My intention for this project was to use the data collected by the dodgeball.com database and use it to generate a visual representation of venue popularity. I was hoping to do to bars and restaurants what orgnet.com (http://www.orgnet.com/leftright.html) did with political books and Amazon's recommendation engine - to show the connection between venues based upon venues that individual users have visited.



Network Characteristics

Nodes: In this case, the venues are serving as nodes. Some nodes are more popular than others as they see more traffic - more users - pass through them. I'm hoping that my research will identify which venues serve as "supernodes" - gathering places of large numbers of people who eventually venture off in many different directions.

Content: If the venues are acting as nodes, then the people passing through these nodes are the content. Since I am only tracking the people who are using dodgeball.com, we'll refer to them as "users".

Protocols: Users are able to locate "nodes" by using the standard street addressing system - e.g. "132 Ludlow Street", or "corner of 5th Street and Avenue A". Other "rules" apply to the database structure - in the example I'll be showing below, I am only querying those dodgeabll.com users who have reviewed at least 3 but no more than 25 venues.

Transport: Users (or "content") are able to move from one node to the next through a number of ways - walking, taking cabs, jumping on the subway, perhaps even riding their bikes. Users are taking advantage of existing public transportation infrastructure to move from node to node.

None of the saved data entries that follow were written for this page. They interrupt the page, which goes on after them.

Definition TIERS : list (string * Tier) :=
  [ ("Tier1",
     {| cities := ["Mumbai"; "Delhi"; "Bangalore"; "Hyderabad"; "Chennai";
                   "Pune"; "Kolkata"; "Ahmedabad"; "Surat"; "Jaipur"];
        states := ["Maharashtra"; "Delhi"; "Karnataka"; "Telangana"; "Tamil Nadu";
                   "Maharashtra"; "West Bengal"; "Gujarat"; "Gujarat"; "Rajasthan"];
        price_weights := [0.20; 0.35; 0.28; 0.17] |});
    ("Tier2",
     {| cities := ["Lucknow"; "Kanpur"; "Nagpur"; "Indore"; "Bhopal";
                   "Visakhapatnam"; "Patna"; "Vadodara"; "Coimbatore"; "Agra"];
        states := ["Uttar Pradesh"; "Uttar Pradesh"; "Maharashtra"; "Madhya Pradesh";
                   "Madhya Pradesh"; "Andhra Pradesh"; "Bihar"; "Gujarat";
                   "Tamil Nadu"; "Uttar Pradesh"];
        price_weights := [0.30; 0.40; 0.22; 0.08] |});
    ("Tier3",
     {| cities := ["Rajkot"; "Meerut"; "Nashik"; "Faridabad"; "Ghaziabad";
                   "Jabalpur"; "Ranchi"; "Mysore"; "Jodhpur"; "Kota"];
        states := ["Gujarat"; "Uttar Pradesh"; "Maharashtra"; "Haryana";
                   "Uttar Pradesh"; "Madhya Pradesh"; "Jharkhand"; "Karnataka";
                   "Rajasthan"; "Rajasthan"];
        price_weights := [0.43; 0.42; 0.12; 0.03] |}) ].

Definition TIER_PROBS : list Q := [0.40; 0.35; 0.25].   (* Tier1, Tier2, Tier3 *)

Definition PRICE_BUCKETS : list string := ["Budget"; "Mid"; "Premium"; "Luxury"].

Definition PRICE_RANGES : list (string * (Z * Z)) :=
  [ ("Budget",  (100, 1000)%Z);
    ("Mid",     (1001, 5000)%Z);
    ("Premium", (5001, 15000)%Z);
    ("Luxury",  (15001, 60000)%Z) ].

Record Category := { items : list string; brands : list string }.

Definition CATEGORIES : list (string * Category) :=
  [ ("Electronics",
     {| items  := ["Smartphone"; "Laptop"; "Headphones"; "Smart Watch"; "Tablet"; "Camera"];
        brands := ["Samsung"; "Apple"; "OnePlus"; "Xiaomi"; "Realme"; "Vivo";
                   "HP"; "Dell"; "Lenovo"; "Sony"; "JBL"; "Boat"] |});
    ("Fashion",
     {| items  := ["T-shirt"; "Jeans"; "Kurta"; "Saree"; "Dress"; "Footwear"; "Ethnic Wear"];
        brands := ["H&M"; "Zara"; "Nike"; "Adidas"; "Puma"; "Fabindia"; "W"; "Biba";
                   "Allen Solly"; "Van Heusen"; "Levi's"; "Pepe Jeans"] |});
    ("Home",
     {| items  := ["Furniture"; "Kitchen Appliance"; "Home Decor"; "Bedding"; "Storage Solution"];
        brands := ["IKEA"; "Godrej"; "Whirlpool"; "LG"; "Prestige"; "Pigeon";
                   "Home Centre"; "Fabfurnish"] |});
    ("Beauty",
     {| items  := ["Skincare"; "Makeup"; "Haircare"; "Perfume"; "Grooming Product"];
        brands := ["Lakme"; "Maybelline"; "L'Oreal"; "Nivea"; "Dove"; "Garnier";
                   "Biotique"; "Mamaearth"; "Nykaa"; "Sugar Cosmetics"] |});
    ("Books",
     {| items  := ["Fiction Book"; "Non-fiction Book"; "Academic Book";
                   "Self-help Book"; "Children's Book"];
        brands := ["Penguin"; "Harper Collins"; "Classmate"; "Reynolds"; "Parker"] |});
    ("Sports",
     {| items  := ["Gym Equipment"; "Sportswear"; "Outdoor Gear"; "Yoga Accessory"];
        brands := ["Nike"; "Adidas"; "Puma"; "Reebok"; "Decathlon"; "Nivia"; "Cosco"] |});
    ("Grocery",
     {| items  := ["Snack"; "Beverage"; "Organic Product"; "Staple"];
        brands := ["Britannia"; "Parle"; "Nestle"; "Amul"; "Tata"; "ITC";
                   "Patanjali"; "Organic India"] |}) ].

(** Age-based preferences (share -> weight). *)
Definition AGE_PREFS : list (string * list (string * Q)) :=
  [ ("18-25", [("Electronics", 0.30); ("Fashion", 0.40); ("Beauty", 0.20); ("Books", 0.10)]);
    ("26-35", [("Electronics", 0.25); ("Fashion", 0.30); ("Home", 0.20);
               ("Sports", 0.15); ("Beauty", 0.10)]);
    ("36-45", [("Home", 0.35); ("Electronics", 0.20); ("Fashion", 0.20);
               ("Grocery", 0.15); ("Sports", 0.10)]);
    ("46-60", [("Home", 0.30); ("Grocery", 0.25); ("Electronics", 0.15);
               ("Fashion", 0.15); ("Books", 0.15)]);
    ("60+",   [("Grocery", 0.40); ("Home", 0.25); ("Books", 0.20);
               ("Electronics", 0.10); ("Beauty", 0.05)]) ].

(** Gender-based preferences. *)
Definition GENDER_PREFS : list (string * list (string * Q)) :=
  [ ("Male",   [("Electronics", 0.30); ("Sports", 0.20); ("Fashion", 0.25);
                ("Home", 0.15); ("Books", 0.10)]);
    ("Female", [("Fashion", 0.35); ("Beauty", 0.25); ("Home", 0.20);
                ("Electronics", 0.10); ("Books", 0.10)]) ].

(* ------------------------------------------------------------------ *)
(** * Python run-time notions used by the script                       *)
(* ------------------------------------------------------------------ *)

Inductive exn :=
| KeyError (key : string)
| IndexError
| ValueError
| ZeroDivisionError
| StopIteration
| FileNotFoundError
| CsvError
| SystemExit (msg : string).

Inductive result (A : Type) :=
| Ok (a : A)
| Raise (e : exn).
Arguments Ok {A} a.
Arguments Raise {A} e.

(** [list(d)]: the keys of a dict, in insertion order. *)
Definition keys {V} (d : list (string * V)) : list string := map fst d.

(** [d.values()]. *)
Definition values {V} (d : list (string * V)) : list V := map snd d.

(** [d[k]]. *)
Fixpoint dict_get {V} (d : list (string * V)) (k : string) : result V :=
  match d with
  | [] => Raise (KeyError k)
  | (k', v) :: d' => if String.eqb k' k then Ok v else dict_get d' k
  end.

(** [l[i]] for an [int] index: a negative index counts from the end. *)
Definition list_getitem {A} (l : list A) (i : Z) : result A :=
  let j := if (i <? 0)%Z then (Z.of_nat (length l) + i)%Z else i in
  if (j <? 0)%Z then Raise IndexError
  else match l !! Z.to_nat j with
       | Some x => Ok x
       | None => Raise IndexError
       end.

(** [d[cat] += w] on a [defaultdict(float)]: an existing entry is updated in
    place, a missing one is created as [0.0] at the end and then updated. *)
Fixpoint dd_add (d : list (string * Q)) (cat : string) (w : Q) : list (string * Q) :=
  match d with
  | [] => [(cat, 0 + w)]
  | (k, v) :: d' =>
      if String.eqb k cat then (k, v + w) :: d' else (k, v) :: dd_add d' cat w
  end.

(** [sum(xs)] *)
Definition sum (xs : list Q) : Q := fold_left Qplus xs 0.

Definition Qltb (x y : Q) : bool := negb (Qle_bool y x).

(** [round(x)] to the nearest integer, ties to even. *)
Definition round_half_even (x : Q) : Z :=
  let f := Qfloor x in
  let d := x - inject_Z f in
  if Qltb d 0.5 then f
  else if Qltb 0.5 d then (f + 1)%Z
  else if Z.even f then f else (f + 1)%Z.

(** [round(x, 2)] *)
Definition round2 (x : Q) : Q := inject_Z (round_half_even (x * 100)) / 100.

(* ------------------------------------------------------------------ *)
(** * Values and their text                                            *)
(* ------------------------------------------------------------------ *)

(** The values a row handed to [csv.writer.writerow] holds. *)
Inductive cell :=
| CStr (s : string)
| CInt (z : Z)
| CFloat (q : Q).

Definition LF : ascii := "010"%char.
Definition CR : ascii := "013"%char.
Definition DQUOTE : ascii := "034"%char.
Definition COMMA : ascii := ","%char.

(** [str(n)] for a length. *)
Definition str_nat (n : nat) : string := NilZero.string_of_uint (Nat.to_uint n).

(** [str(z)] for an [int]. *)
Definition str_int (z : Z) : string := NilZero.string_of_int (Z.to_int z).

Package: Packages can be described as either (a) a number of people moving as one group from node to node or (b) newly formed groups of people, who arrived as individuals, but leave as a member of a group.

Addresses: Again, users are able to locate these "nodes" by using the standard street addressing system - e.g. 132 Ludlow Street, or corner of 5th Street and Avenue A.



Network Stack

Now that we've defined the components of the network, let me explain what I'm actually trying to do…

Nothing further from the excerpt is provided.